It’s tempting to dismiss these issues as minor or just part of doing business. But a few seconds here and there quickly add up to hours, lost sales, frustrated staff, and lost momentum.

Atlassian, referencing research from Gartner, Avaya and the Ponemon Institute, notes that the average cost of IT downtime for large organisations rose to nearly US$9,000 per minute by 2016. While small businesses face lower losses, downtime can still cost between roughly US$137 and US$427 per minute, depending on industry and business size.

In this article, we’ll unpack the real cost of unreliable internet and how smart upgrades can stop the financial bleed.

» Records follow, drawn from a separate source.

(** ** Decoded values

    Every data byte is checked by evaluation: the quotient is finite,
    its error against the rational [r/127] is at most [2^-52], and the
    quotients grow strictly with [r]. *)

Lemma data_bytes_forall (P : Z -> bool) :
  forallb P data_bytes = true -> forall r, 0 <= r <= 127 -> P r = true.
Proof.
  intros H r Hr. rewrite forallb_forall in H. apply H.
  unfold data_bytes. apply list_elem_of_In, list_elem_of_fmap.
  exists (Z.to_nat r). split; [lia |].
  apply elem_of_seq. lia.
Qed.

Lemma decoded_percent (r : Z) :
  0 <= r <= 127 ->
  exists z, py_int (PrimFloat.mul (py_truediv r 127) 100) = Ret z.
Proof.
  intros Hr.
  assert (H : percent_defined (py_truediv r 127) = true).
  { revert r Hr. apply data_bytes_forall. vm_compute. reflexivity. }
  unfold percent_defined in H.
  destruct (py_int _) as [z | e]; [now exists z | discriminate].
Qed.

Lemma decoded_near (r : Z) :
  0 <= r <= 127 -> near_quotient r (py_truediv r 127) = true.
Proof.
  revert r. apply data_bytes_forall. vm_compute. reflexivity.
Qed.

Lemma decoded_increasing (r r' : Z) :
  0 <= r <= 127 -> 0 <= r' <= 127 -> r < r' ->
  PrimFloat.ltb (py_truediv r 127) (py_truediv r' 127) = true.
Proof.
  intros Hr Hr' Hlt.
  assert (H : forallb
                (fun b => implb (r <? b)
                            (PrimFloat.ltb (py_truediv r 127)
                               (py_truediv b 127)))
                data_bytes = true).
  { revert r Hr Hlt. intros r Hr _. revert r Hr.
    apply data_bytes_forall. vm_compute. reflexivity. }
  pose proof (data_bytes_forall _ H r' Hr') as H'. simpl in H'.
  destruct (Z.ltb_spec r r'); [exact H' | lia].
Qed.

Lemma decoded_unit_interval (r : Z) :
  0 <= r <= 127 -> valid_level (py_truediv r 127) = true.
Proof.
  revert r. apply data_bytes_forall. vm_compute. reflexivity.
Qed.

(** ** Decoding *)

Lemma in_range_true (lo hi n : Z) :
  lo <= n <= hi -> (lo <=? n) && (n <=? hi) = true.
Proof. intros H. apply andb_true_iff. lia. Qed.

Lemma in_range_false (lo hi n : Z) :
  n < lo \/ hi < n -> (lo <=? n) && (n <=? hi) = false.
Proof. intros H. apply andb_false_iff. lia. Qed.

Lemma bind_lift_ret {A C} (a : A) (k : A -> M C) (w : World) :
  bind (lift (Ret a)) k w = k a w.
Proof. reflexivity. Qed.

Lemma bind_modify {C} (g : World -> World) (k : unit -> M C) (w : World) :
  bind (modify g) k w = k tt (g w).
Proof. reflexivity. Qed.

Lemma emit_fader_returns (channel r : Z) :
  0 <= r <= 127 -> returns (emit (fader_moved channel (py_truediv r 127))).
Proof.
  intros Hr. destruct (decoded_percent r Hr) as [z Hz]. unfold emit.
  apply returns_bind; [apply returns_log | intros _].
  exact (on_midi_fader_moved_returns channel _ z Hz).
Qed.

Lemma emit_knob_returns (channel : Z) (value : float) :
  returns (emit (knob_turned channel value)).
Proof.
  unfold emit. apply returns_bind; [apply returns_log | intros _].
  apply returns_ret.
Qed.

Lemma fader_message_run (w : World) (n r : Z) :
  length (MIDIHandler.fader_values (midi_handler w)) = 8%nat ->
  0 <= n <= 7 -> 0 <= r <= 127 ->
  exists w',
    process_control_change n r w = (Ret tt, w') /\
    seen is_signal w' =
      seen is_signal w ++ [Emitted (fader_moved n (py_truediv r 127))] /\
    midi_handler w' =
      set_fader_values
        (<[Z.to_nat n := py_truediv r 127]>
           (MIDIHandler.fader_values (midi_handler w)))
        (midi_handler w).
Proof.
  intros Hlen Hn Hr. unfold process_control_change.
  rewrite in_range_true by lia. cbv zeta. unfold handler.
  rewrite bind_gets, py_setitem_valid by lia.
  rewrite bind_lift_ret. unfold modify_handler. rewrite bind_modify.
  set (w1 := with_midi_handler _ w).
  destruct (returns_run _ w1 (emit_fader_returns n r Hr)) as [[] Hrun].
  eexists. split; [exact Hrun |]. split.
  - now rewrite emit_signals.
  - now rewrite emit_keeps_handler.
Qed.

Lemma knob_message_run (w : World) (n r : Z) :
  length (MIDIHandler.knob_values (midi_handler w)) = 8%nat ->
  16 <= n <= 23 ->
  exists w',
    process_control_change n r w = (Ret tt, w') /\
    seen is_signal w' =
      seen is_signal w ++ [Emitted (knob_turned (n - 16) (py_truediv r 127))] /\
    midi_handler w' =
      set_knob_values
        (<[Z.to_nat (n - 16) := py_truediv r 127]>
           (MIDIHandler.knob_values (midi_handler w)))
        (midi_handler w).
Proof.
  intros Hlen Hn. unfold process_control_change.
  rewrite (in_range_false 0 7) by lia.
  rewrite in_range_true by lia. cbv zeta. unfold handler.
  rewrite bind_gets, py_setitem_valid by lia.
  rewrite bind_lift_ret. unfold modify_handler. rewrite bind_modify.
  set (w1 := with_midi_handler _ w).
  destruct (returns_run _ w1
              (emit_knob_returns (n - 16) (py_truediv r 127))) as [[] Hrun].
  eexists. split; [exact Hrun |]. split.
  - now rewrite emit_signals.
  - now rewrite emit_keeps_handler.
Qed.

Lemma button_message_run (w : World) (n r : Z) (previous : bool) :
  32 <= n <= 39 ->
  MIDIHandler.button_states (midi_handler w) !! Z.to_nat (n - 32)
    = Some previous ->
  exists w',
    process_control_change n r w = (Ret tt, w') /\
    seen is_signal w' =
      seen is_signal w ++
        (if Bool.eqb previous (64 <=? r) then []
         else [Emitted (button_pressed (n - 32) (64 <=? r))]) /\
    midi_handler w' =
      set_button_states
        (<[Z.to_nat (n - 32) := (64 <=? r)]>
           (MIDIHandler.button_states (midi_handler w)))
        (midi_handler w) /\
    (Bool.eqb previous (64 <=? r) = true -> w' = w).
Proof.
  intros Hn Hprev. unfold process_control_change.
  rewrite (in_range_false 0 7) by lia.
  rewrite (in_range_false 16 23) by lia.
  rewrite in_range_true by lia. cbv zeta. unfold handler.
  rewrite bind_gets.
  assert (Hlen : 0 <= n - 32
                 < Z.of_nat (length (MIDIHandler.button_states (midi_handler w)))).
  { apply lookup_lt_Some in Hprev. lia. }
  destruct (py_getitem_valid _ _ Hlen) as (p & Hp & Hget).
  rewrite Hprev in Hp. injection Hp as <-.
  rewrite Hget, bind_lift_ret.
  destruct (Bool.eqb previous (64 <=? r)) eqn:E; simpl.
  - exists w. split; [reflexivity |]. split; [now rewrite app_nil_r |].
    split; [| reflexivity].
    apply Bool.eqb_prop in E. subst previous.
    rewrite list_insert_id by exact Hprev. now destruct (midi_handler w).
  - rewrite py_setitem_valid by lia.
    rewrite bind_lift_ret. unfold modify_handler. rewrite bind_modify.
    set (w1 := with_midi_handler _ w).
    assert (Hc : n - 32 <= 95) by lia.
    destruct (returns_run _ w1 (emit_returns_button (n - 32) (64 <=? r) Hc))
      as [[] Hrun].
    eexists. split; [exact Hrun |]. split; [now rewrite emit_signals |].
    split; [now rewrite emit_keeps_handler | discriminate].
Qed.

What unreliable internet looks like in real businesses

You don’t need a full outage to lose time or money. Most of the damage comes from subtle issues like slowness, congestion, or minor dropouts that interrupt daily tasks. 

This leads to wasted time, repeated actions, and poor customer experiences.

The labour costs of unreliable internet

Research from Oxford Economics found just under half of surveyed employees said they lose more than 10% of their workday, around 48 minutes, waiting for software and systems to load.

Multiply this by five days a week and a five-person team, and you're looking at over 20 hours lost per week. That’s half a week’s wages in waiting time alone.

Remote and hybrid staff are hit harder.

A UK survey of remote workers found unreliable home internet connections created material delays, especially during high demand hours. Lost focus, interrupted meetings, and rework became daily friction points.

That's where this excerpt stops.